__PROBLEM STATEMENT__.
Give every line of the data again, exactly as it is written.

__SUPPLIED MATERIAL__.
----

Lemma within_cleanupService service : objKey service = req → om_UID (svc_Meta service) = uid →
  within (acts ofService K) (cleanupService ClusterName service).
Proof. intros <- <-. unfold cleanupService. acts_solve. Qed.

Lemma within_fetchOrCreate desired : objKey desired = (ClusterName, uid) → within (changes K) (fetchOrCreate desired).
Proof. intros Hk. unfold fetchOrCreate. within_solve. Qed.

Lemma within_updateMirror desired : objKey desired = (ClusterName, uid) → within (changes K) (updateMirror desired).
Proof.
  intros Hd. unfold updateMirror. eapply within_bind_yields; [apply _|apply yields_Get|within_solve|].
  intros lb Hk. within_step; [|within_step]. apply within_Update. rewrite Hd in Hk. by change (K (storeKey LoadBalancer (objKey lb))); rewrite Hk.
Qed.

Lemma within_reconcileMirror service desired actual : objKey service = req → objKey desired = (ClusterName, uid) →
  within (acts ofService K) (reconcileMirror service desired actual).
Proof.
  intros <- Hd. unfold reconcileMirror, updateServiceStatus, updateManagedServicesGauge. acts_solve.
  by apply within_updateMirror.
Qed.

Lemma within_applyMirror service : objKey service = req → om_UID (svc_Meta service) = uid →
  within (acts ofService K) (applyMirror ClusterName CloudController service).
Proof.
  intros Hk Hu. unfold applyMirror. destruct (getEndpoints CloudController service) as [eps ref].
  rewrite (surjective_pairing (MapLoadBalancer _ _ _ _)). assert (objKey (MapLoadBalancer service eps ref ClusterName).1 = (ClusterName, uid)) as Hd.
  { by rewrite objKey_mapped, Hu. }
  within_step; [by apply within_inLB, within_fetchOrCreate|]. destruct a as [actual|].
  - by apply within_reconcileMirror.
  - unfold updateManagedServicesGauge. acts_solve.
Qed.
End one_mirror.

Lemma within_svc_active service : objKey service = req →
  within (acts ofService mirrors) (reconcileActive ClusterName CloudController service).
Proof.
  intros Hk. unfold reconcileActive.
  eapply within_bind_yields; [apply _|apply yields_zoom, ensureFinalizer_key| |].
  { subst req. apply within_inTenant. unfold ensureFinalizer. within_solve. }
  intros service' Hk'. assert (objKey service' = req) as Hks by congruence.
  within_step; [apply within_inLB, within_reapStale|]. by eapply within_applyMirror.
Qed.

----

__TASK ANSWER__.
Lemma within_cleanupService service : objKey service = req → om_UID (svc_Meta service) = uid →
  within (acts ofService K) (cleanupService ClusterName service).
Proof. intros <- <-. unfold cleanupService. acts_solve. Qed.

Lemma within_fetchOrCreate desired : objKey desired = (ClusterName, uid) → within (changes K) (fetchOrCreate desired).
Proof. intros Hk. unfold fetchOrCreate. within_solve. Qed.

Lemma within_updateMirror desired : objKey desired = (ClusterName, uid) → within (changes K) (updateMirror desired).
Proof.
  intros Hd. unfold updateMirror. eapply within_bind_yields; [apply _|apply yields_Get|within_solve|].
  intros lb Hk. within_step; [|within_step]. apply within_Update. rewrite Hd in Hk. by change (K (storeKey LoadBalancer (objKey lb))); rewrite Hk.
Qed.

Lemma within_reconcileMirror service desired actual : objKey service = req → objKey desired = (ClusterName, uid) →
  within (acts ofService K) (reconcileMirror service desired actual).
Proof.
  intros <- Hd. unfold reconcileMirror, updateServiceStatus, updateManagedServicesGauge. acts_solve.
  by apply within_updateMirror.
Qed.

Lemma within_applyMirror service : objKey service = req → om_UID (svc_Meta service) = uid →
  within (acts ofService K) (applyMirror ClusterName CloudController service).
Proof.
  intros Hk Hu. unfold applyMirror. destruct (getEndpoints CloudController service) as [eps ref].
  rewrite (surjective_pairing (MapLoadBalancer _ _ _ _)). assert (objKey (MapLoadBalancer service eps ref ClusterName).1 = (ClusterName, uid)) as Hd.
  { by rewrite objKey_mapped, Hu. }
  within_step; [by apply within_inLB, within_fetchOrCreate|]. destruct a as [actual|].
  - by apply within_reconcileMirror.
  - unfold updateManagedServicesGauge. acts_solve.
Qed.
End one_mirror.

Lemma within_svc_active service : objKey service = req →
  within (acts ofService mirrors) (reconcileActive ClusterName CloudController service).
Proof.
  intros Hk. unfold reconcileActive.
  eapply within_bind_yields; [apply _|apply yields_zoom, ensureFinalizer_key| |].
  { subst req. apply within_inTenant. unfold ensureFinalizer. within_solve. }
  intros service' Hk'. assert (objKey service' = req) as Hks by congruence.
  within_step; [apply within_inLB, within_reapStale|]. by eapply within_applyMirror.
Qed.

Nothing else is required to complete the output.